Diet: In the Beagle Channel in the summer, they feed mainly on squat lobsters. They will also feed on crustaceans and small fish, and in other locations their diet will vary.
Aesthetic Identification: The Narrowmouth catshark has a fairly slim body with seven or eight dark brown saddles on a grey-brown back, scattered large dark spots not bordering the saddles, and there are usually small white spots. There are two conspicuous saddles in the interdorsal space. The first dorsal fin origin is slightly in front of the pelvic fin insertions. Adult males are longer and lighter than adult females. The young are even longer and slenderer, but as it grows its proportions change and it becomes rather more thickset.
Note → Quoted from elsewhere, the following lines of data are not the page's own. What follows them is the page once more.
(** X8: the usage text and the parser agree.  An argument that has a line
    in the usage text is never answered by [parseArguments] as an
    unrecognised argument, wherever it stands; an argument without such a
    line, standing first among the trailing arguments, always is.  So the
    usage text that follows the message lists what may stand in the place
    of the argument named in it. *)
Theorem usage_lists_what_is_parsed arg a0 a1 a2 x rest :
  ((exists h, In (usage_line x h) (printUsage arg)) ->
   forall argv out o,
     parseArguments argv = Some (out, false, o) ->
     out <> [Cerr [AStr "Unrecognised argument: "; AStr x; AEndl]]) /\
  ((forall h, ~ In (usage_line x h) (printUsage arg)) ->
   parseArguments (a0 :: a1 :: a2 :: x :: rest)
   = Some ([Cerr [AStr "Unrecognised argument: "; AStr x; AEndl]], false,
           defaults (a0 :: a1 :: a2 :: x :: rest))).
Proof.
  split.
  - intros Hline argv out o Hparse Hout.
    apply (usage_line_known arg) in Hline.
    apply parse_loop_return_reason in Hparse.
    destruct Hparse as [[-> _]|[(f & -> & _)|(y & -> & _ & Hy)]];
      try discriminate Hout.
    injection Hout as ->. congruence.
  - intros Hnone.
    assert (Hx : known_flag x = false).
    { destruct (known_flag x) eqn:Hk; [|reflexivity].
      apply (usage_line_known arg) in Hk. destruct Hk as [h Hh].
      now destruct (Hnone h). }
    unfold parseArguments. cbn [skipn length parse_loop].
    now rewrite (turn_unknown _ _ _ Hx).
Qed.

Lemma usage_lists_what_is_parsed_witness :
  parseArguments (command_line ["-n"; "-l"; "3"])
  = Some ([Cerr [AStr "Unrecognised argument: "; AStr "-n"; AEndl]], false,
          defaults (command_line ["-n"; "-l"; "3"])).
Proof.
  apply (usage_lists_what_is_parsed "SMTPlan" "SMTPlan" "domain.pddl"
           "problem.pddl" "-n" ["-l"; "3"]).
  intros h Hin.
  assert (Hk : known_flag "-n" = true).
  { apply (usage_line_known "SMTPlan"). now exists h. }
  discriminate Hk.
Defined.

(** ** One turn of the search loop, and what it leaves *)

Lemma search_loop_step fuel w o i :
  search_loop (S fuel) w o i =
  if within_bound o i then
    if opens w o i then
      if system w solver_command i =? 0 then (solving_iteration o i, Exit 0)
      else iteration o i +>
           (if i <? INT_MAX then search_loop fuel w o (i + 1)
            else ([], SignedOverflow))
    else (refused_output o, Exit 1)
  else
    ([Cout [AStr "No plan found in "; AInt (upper_bound o);
            AStr " happenings"; AEndl];
      Fprintf "Total time:\t%f seconds\n" [ASeconds]], Exit 0).
Proof.
  cbn [search_loop]. destruct (within_bound o i); [|reflexivity].
  destruct (opens w o i) eqn:Hopen.
  - rewrite (set_output_opens _ _ _ Hopen).
    unfold solving_iteration, iteration.
    destruct (system w solver_command i =? 0).
    + unfold prepend. cbn [fst snd]. now rewrite <- app_assoc.
    + now rewrite prepend_prepend, <- app_assoc.
  - now rewrite (set_output_fails _ _ _ Hopen).
Qed.

Lemma iteration_counts o i :
  filter_map encoded (iteration o i) = [i] /\
  length (filter is_system (iteration o i)) = 1%nat /\
  existsb is_cerr (iteration o i) = false /\
  existsb is_no_plan (iteration o i) = false.
Proof.
  unfold iteration. destruct (encoding_path o =? "")%string; repeat split.
Qed.

Lemma solving_iteration_counts o i :
  filter_map encoded (solving_iteration o i) = [i] /\
  length (filter is_system (solving_iteration o i)) = 1%nat /\
  existsb is_cerr (solving_iteration o i) = false /\
  existsb is_no_plan (solving_iteration o i) = false.
Proof.
  unfold solving_iteration. destruct (encoding_path o =? "")%string; repeat split.
Qed.
(** * IA_scale: the SCALE action script of the CAM Turbonomic action server

    A shallow embedding of [src/actions/IA_scale.py].  The script reads one
    JSON document, checks it, then talks to the CAM REST API: authenticate,
    resolve the tenant, post the update, poll the service instance status.

    - Python values coming out of [json.load] and [response.json()] are the
      inductive [pyval]; a dictionary is the list of its items.
    - A Python exception is the [Raised] case of [result].
    - The outside world (the REST server, the log file, the clock) is a
      trace of [event]s; the server is an oracle that answers a request
      given everything that happened before.
    - The settings read when the module is loaded are a record; what the
      module does when [settings.ini] is missing or incomplete happens
      before [main] and is not part of the model. *)

From Equations Require Import Equations.
From Stdlib Require Import ZArith List String Ascii Bool Lia.
Import ListNotations.
Local Open Scope string_scope.
Local Open Scope list_scope.
Local Open Scope Z_scope.
Set Warnings "-register-all".

(** ** Python values *)

Inductive pyval : Type :=
| PyNone
| PyBool (b : bool)
| PyInt (n : Z)
| PyFloat (mantissa exponent : Z)
| PyStr (s : string)
| PyList (items : list pyval)
| PyDict (items : list (string * pyval)).

Inductive exn : Type :=
| KeyError
| TypeError
| AttributeError
| IndexError
| NameError (name : string)
| JSONDecodeError
| RequestException.

Inductive result (A : Type) : Type :=
| Return (a : A)
| Raised (e : exn).
Arguments Return {A} a.
Arguments Raised {A} e.

Definition IN_PROGRESS : string := "In Progress".
Definition ACTIVE : string := "Active".

(** ** The operations of Python the script uses *)

Module Py.
(** ** The records and the parsers *)

Record Candidate := {
  name : string;
  email : string;
  phone : string;
  skills : list string;
  experience : string
}.

Record Job := {
  title : string;
  skills_required : list string;
  description : string
}.

(** A stable insertion sort: [x] is put before the first element that it
    is not after, so elements that compare equal keep their order. *)
Section Sort.
Context {A : Type} (leb : A → A → bool).

Fixpoint insert_sorted (x : A) (l : list A) : list A :=
  match l with
  | [] => [x]
  | y :: l' => if leb x y then x :: y :: l' else y :: insert_sorted x l'
  end.

Fixpoint sort_by (l : list A) : list A :=
  match l with
  | [] => []
  | x :: l' => insert_sorted x (sort_by l')
  end.
End Sort.

(** [sorted] on strings: by code points, lexicographically. *)
Definition sorted (l : list string) : list string := sort_by String.leb l.

Module Patterns.

(** [[A-Za-z0-9._%+-]+@[A-Za-z0-9.-]+\.[A-Za-z]{2,}] *)
Definition email_re : regex :=
  Seq (plus (Char (λ c, is_alpha c || is_digit c || one_of "._%+-" c)))
 (Seq (chr "@")
 (Seq (plus (Char (λ c, is_alpha c || is_digit c || one_of ".-" c)))
 (Seq (chr ".")
      (at_least 2 (Char is_alpha))))).

(** [\d] and, below, [[\s.-]], on ASCII text. *)
Definition digit : regex := Char is_digit.

(** [[\s.-]] *)
Definition separator : regex := Char (λ c, is_space c || one_of ".-" c).

(** [(\+?\d{1,3}[\s.-]?)?(\(?\d{3}\)?[\s.-]?\d{3}[\s.-]?\d{4})] *)
Definition phone_re : regex :=
  Seq (opt (Group 1 (Seq (opt (chr "+"))
                    (Seq (rep_range 1 3 digit)
                         (opt separator)))))
      (Group 2 (Seq (opt (chr "("))
               (Seq (rep 3 digit)
               (Seq (opt (chr ")"))
               (Seq (opt separator)
               (Seq (rep 3 digit)
               (Seq (opt separator)
                    (rep 4 digit)))))))).

(** [\b] + [re.escape(skill)] + [\b] *)
Definition skill_re (skill : string) : regex :=
  Seq WordBoundary (Seq (escape skill) WordBoundary).

(** [(?i)(experience|work experience)] and then the second group, any
    characters (line breaks too, under [re.DOTALL]) repeated greedily. *)
Definition experience_re : regex :=
  Seq (Group 1 (Alt (literal_i "experience") (literal_i "work experience")))
      (Group 2 (Star (Char (λ _, true)))).

End Patterns.
Import Patterns.

(** The lines of a document that are not blank, stripped. *)
Definition nonblank_lines (text : string) : list string :=
  filter (λ line, line ≠ "") (Str.strip <$> Str.splitlines text).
Biology and Reproduction: They are oviparous, and probably lay pairs of egg cases, one per oviduct. They lay them in sheltered nursery grounds. The egg cases have tendrils which can attach to the sea bed.
Behavioral Traits, Sensing and Intelligence: Not much is known about their behavior.
Narrowmouth Catshark Future and Conservation: There is not enough data to evaluate, but they may possibly be declining. The only place at which egg cases have been found is the estuary of the Deseado River in Argentina, and none have been found there for a number of years, perhaps reflecting an increased level of noise and disturbance by vessels using it as a port.
Narrowmouth Catshark Recorded Attacks on Humans: Not a threat to humans.